TASK DESCRIPTION: Which lines of the entries below run from the one holding "From Stdlib Require Import ZArith" to the one holding "Definition AttributeError : pyexn", inclusive? Set down exactly those lines and no others.

GIVEN DATA:

(** [df[name] = f(df[name])], cell by cell, for a column that exists. *)
Lemma transform_column name (f : pyval -> exn + pyval) labels rows :
  has_label name labels = true ->
  Forall (fun r => exists y, f (cell_value name labels r) = inr y) rows ->
  exists series,
    map_exn f (map (cell_value name labels) rows) = inr series /\
    set_column name series (mkDataFrame labels rows) =
      mkDataFrame labels
        (map (fun r => replace_cell name labels r (or_none (f (cell_value name labels r))))
             rows).
Proof.
  intros Hl Hrows. eexists. split.
  - apply map_exn_or_none, Hrows.
  - unfold set_column. simpl columns. simpl values. rewrite Hl.
    rewrite (zip_with_map_diag (fun r v => replace_cell name labels r v)). reflexivity.
Qed.

Lemma decode_number x :
  is_time x ->
  exists s, div_1000 x = inr (VFloat s) /\ to_datetime_s (VFloat s) = inr (VTimestamp s)
            /\ decode_ms x = VTimestamp s.
Proof.
  destruct x; simpl; intros H; try contradiction; eexists;
    (split; [reflexivity |]); rewrite H; split; reflexivity.
Qed.

Lemma cell_exists name names (r : list pyval) :
  In name names -> length r = length names ->
  exists x, cell name (map VStr names) r = Some x.
Proof.
  revert r. induction names as [| n names IH]; intros r Hin Hlen; [contradiction |].
  destruct r as [| y r]; [discriminate |]. simpl.
  destruct (String.eqb_spec n name) as [-> | Hn]; [eauto |].
  apply IH; [| simpl in Hlen; lia].
  destruct Hin as [-> | Hin]; [contradiction | exact Hin].
Qed.
(** * llm_generation_server / visuallm: formatter, next-token component, metrics mixin

    A shallow embedding of
      - [llm_generation_server/formatters/softmax_formatter.py],
      - [llm_generation_server/next_token_prediction_component.py],
      - [visuallm/components/mixins/metrics_mixin.py],
    and the properties of them that the specification talks about.

    Conventions of the embedding:
      - a Python [float] is an IEEE 754 binary64 number, i.e. Rocq's
        primitive [float]; [x * 100] is [PrimFloat.mul], [<] is
        [PrimFloat.ltb];
      - a Python [int] is a [Z];
      - a call that may raise returns [result A = pyexn + A]; an exception
        is identified by the name of its class;
      - an object whose attributes are assigned is passed and returned
        explicitly (state passing); a method that a subclass supplies is
        a [method]: it receives the object and returns it, changed or
        not, with its result or its exception;
      - an attribute that does not exist yet, or holds [None], is [None]. *)

From Stdlib Require Import ZArith Floats List String Ascii Lia Sorted Permutation.
From Stdlib Require Import DecimalString.
From stdpp Require Import gmap strings.
Import ListNotations.

Set Warnings "-inexact-float".
Local Open Scope string_scope.

(** ** Python exceptions and fallible calls *)

Inductive pyexn : Type :=
| Raise (cls : string).

Definition AttributeError : pyexn := Raise "AttributeError".
Definition TypeError : pyexn := Raise "TypeError".
Definition KeyError : pyexn := Raise "KeyError".
Definition ValueError : pyexn := Raise "ValueError".
Definition IndexError : pyexn := Raise "IndexError".

Definition result (A : Type) : Type := (pyexn + A)%type.

Definition ret {A} (a : A) : result A := inr a.
Definition raise {A} (e : pyexn) : result A := inl e.

Definition bind {A B} (m : result A) (k : A -> result B) : result B :=
  match m with
  | inl e => inl e
  | inr a => k a
  end.

Notation "'let*' x ':=' m 'in' k" := (bind m (fun x => k))
  (at level 10, x pattern, m at level 200, k at level 200).

(** A method of an object with state [O]: it may assign attributes of the
    object and may raise; it gives back its result, or the exception,
    together with the object as it left it. *)
Definition method (O A : Type) : Type := O -> result A * O.

Definition mret {O A} (a : A) : method O A := fun self => (inr a, self).

Definition mbind {O A B} (m : method O A) (k : A -> method O B)
    : method O B :=
  fun self =>
    match m self with
    | (inl e, self') => (inl e, self')
    | (inr a, self') => k a self'
    end.

Notation "'let!' x ':=' m 'in' k" := (mbind m (fun x => k))
  (at level 10, x pattern, m at level 200, k at level 200).

(** A list comprehension whose body may raise. *)
Fixpoint mapM {A B} (f : A -> result B) (l : list A) : result (list B) :=
  match l with
  | [] => ret []
  | a :: l' => let* b := f a in let* bs := mapM f l' in ret (b :: bs)
  end.

(** ** Python floats *)

(** [x == x], false exactly for NaN. *)
Definition is_number (x : float) : bool := PrimFloat.eqb x x.

(** ** [heapq.nlargest]

    Python library code. [nlargest(n, iterable, key)] is documented as
    equivalent to [sorted(iterable, key=key, reverse=True)[:n]]; for
    [n <= 0] the implementation returns the empty list. [sorted] is stable
    also with [reverse=True] and compares keys with [<] only: the model is
    a stable insertion sort into descending order. For keys that are
    numbers this is what the library returns on each of its paths ([max]
    for [n = 1], the heap otherwise). With a NaN among the keys [<] is no
    order and the library may return other elements, in another order,
    than this sort does; what is proved about the ranking of the result
    is proved for keys without NaN. *)
Module heapq.
Section Nlargest.
Context {A : Type} (key : A -> float).
Definition apply_primitive `{Host} (ev : evaluator) (ap : applier) (fn : py_fn)
    (args : value) (env : loc) : M value :=
  do args_as_list <- lift (list_from_pair args) in
  except_type_error
    (call_fn ev ap fn args_as_list (if use_env fn then Some env else None)).

(** The body of [scheme_apply]; [ev] and [ap] are the evaluator and the
    applier that its calls reach. *)
Definition apply_body `{Host} (ev : evaluator) (ap : applier)
    (procedure args : value) (env : loc) : M value :=
  match procedure with
  | PrimitiveProcedure fn => apply_primitive ev ap fn args env
  | LambdaProcedure formals body penv =>
      do frame <- make_call_frame penv formals args in
      ev body frame
  | MuProcedure formals body =>
      do frame <- make_call_frame env formals args in
      ev body frame
  | _ => scheme_raise (NotCallable procedure)
  end.

Definition str_of (x : value) : string :=
  match x with PyStr s => s | _ => "" end.

(** The body of [scheme_eval]. *)
Definition eval_body `{Host} (ev : evaluator) (ap : applier)
    (expr : value) (env : loc) : M value :=
  if is_none expr then scheme_raise UndefinedExpression
  else if scheme_symbolp expr then lookup env (str_of expr)
  else if scheme_atomp expr || scheme_stringp expr || is_okay expr then ret expr
  else if negb (scheme_listp expr) then scheme_raise (MalformedExpression expr)
  else
    do first <- lift (attr_first expr) in
    do rest <- lift (attr_second expr) in
    match logic_form first with
    | Some form =>
        do expr <- form ev rest env in
        ev expr env
    | None =>
        if eq_str first "lambda" then lift (do_lambda_form rest env)
        else if eq_str first "mu" then lift (do_mu_form rest)
        else if eq_str first "define" then do_define_form ev rest env
        else if eq_str first "quote" then lift (do_quote_form rest)
        else if eq_str first "let" then
          do '(expr, env) <- do_let_form ev rest env in
          ev expr env
        else
          do procedure <- ev first env in
          do args <- pair_map (fun operand => ev operand env) rest in
          ap procedure args env
    end.

(** The eval/apply recurrence.  Every call of [scheme_eval] or
    [scheme_apply] takes one unit of the budget. *)
Fixpoint scheme_eval `{Host} (budget : nat) (expr : value) (env : loc)
    : M value :=
  match budget with
  | 0 => diverge
  | S budget =>
      eval_body (scheme_eval budget) (scheme_apply budget) expr env
  end
with scheme_apply `{Host} (budget : nat) (procedure args : value) (env : loc)
    : M value :=
  match budget with
  | 0 => diverge
  | S budget =>
      apply_body (scheme_eval budget) (scheme_apply budget) procedure args env
  end.

(** ** Tail recursion *)

(** One round of the [while True] loop of [scheme_optimized_eval]; [loop]
    stands for [continue] with a new expression and environment.  Operands,
    operators and the forms still go through [scheme_eval]. *)
Definition optimized_body `{Host} (ev : evaluator) (ap : applier)
    (loop : evaluator) (expr : value) (env : loc) : M value :=
  if is_none expr then scheme_raise UndefinedExpression
  else if scheme_symbolp expr then lookup env (str_of expr)
  else if scheme_atomp expr || scheme_stringp expr || is_okay expr then ret expr
  else if negb (scheme_listp expr) then scheme_raise (MalformedExpression expr)
  else
    do first <- lift (attr_first expr) in
    do rest <- lift (attr_second expr) in
    match logic_form first with
    | Some form =>
        do expr <- form ev rest env in
        loop expr env
    | None =>
        if eq_str first "lambda" then lift (do_lambda_form rest env)
        else if eq_str first "mu" then lift (do_mu_form rest)
        else if eq_str first "define" then do_define_form ev rest env
        else if eq_str first "quote" then lift (do_quote_form rest)
        else if eq_str first "let" then
          do '(expr, env) <- do_let_form ev rest env in
          loop expr env
        else
          do procedure <- ev first env in
          do args <- pair_map (fun operand => ev operand env) rest in
          match procedure with
          | PrimitiveProcedure fn => apply_primitive ev ap fn args env
          | LambdaProcedure formals body penv =>
              do frame <- make_call_frame penv formals args in
              loop body frame
          | MuProcedure formals body =>
              do frame <- make_call_frame env formals args in
              loop body frame
          | _ => scheme_raise (NotCallable procedure)
          end
    end.

Fixpoint scheme_optimized_eval `{Host} (budget : nat) (expr : value) (env : loc)
    : M value :=
  match budget with
  | 0 => diverge
  | S budget =>
      optimized_body (scheme_eval budget) (scheme_apply budget)
        (scheme_optimized_eval budget) expr env
  end.

(** A list whose last link is [tail] rather than the empty list. *)
Fixpoint scheme_list_onto (l : list value) (tail : value) : value :=
  match l with
  | [] => tail
  | x :: l => Pair x (scheme_list_onto l tail)
  end.

(** ** Vocabulary of the statements *)

(** The names of a list of symbols, as [check_formals] collects them. *)
Definition names (l : list value) : gset string :=
  list_to_set (str_of <$> l).

(** The bindings that a call adds to a frame: each formal to the argument
    at the same position, a later binding of a name replacing an earlier
    one. *)
Fixpoint bind_list (fs vs : list value) (m : gmap string value)
    : gmap string value :=
  match fs, vs with
  | f :: fs, v :: vs => bind_list fs vs (<[str_of f := v]> m)
  | _, _ => m
  end.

ANSWER AREA:
From Stdlib Require Import ZArith Floats List String Ascii Lia Sorted Permutation.
From Stdlib Require Import DecimalString.
From stdpp Require Import gmap strings.
Import ListNotations.

Set Warnings "-inexact-float".
Local Open Scope string_scope.

(** ** Python exceptions and fallible calls *)

Inductive pyexn : Type :=
| Raise (cls : string).

Definition AttributeError : pyexn := Raise "AttributeError".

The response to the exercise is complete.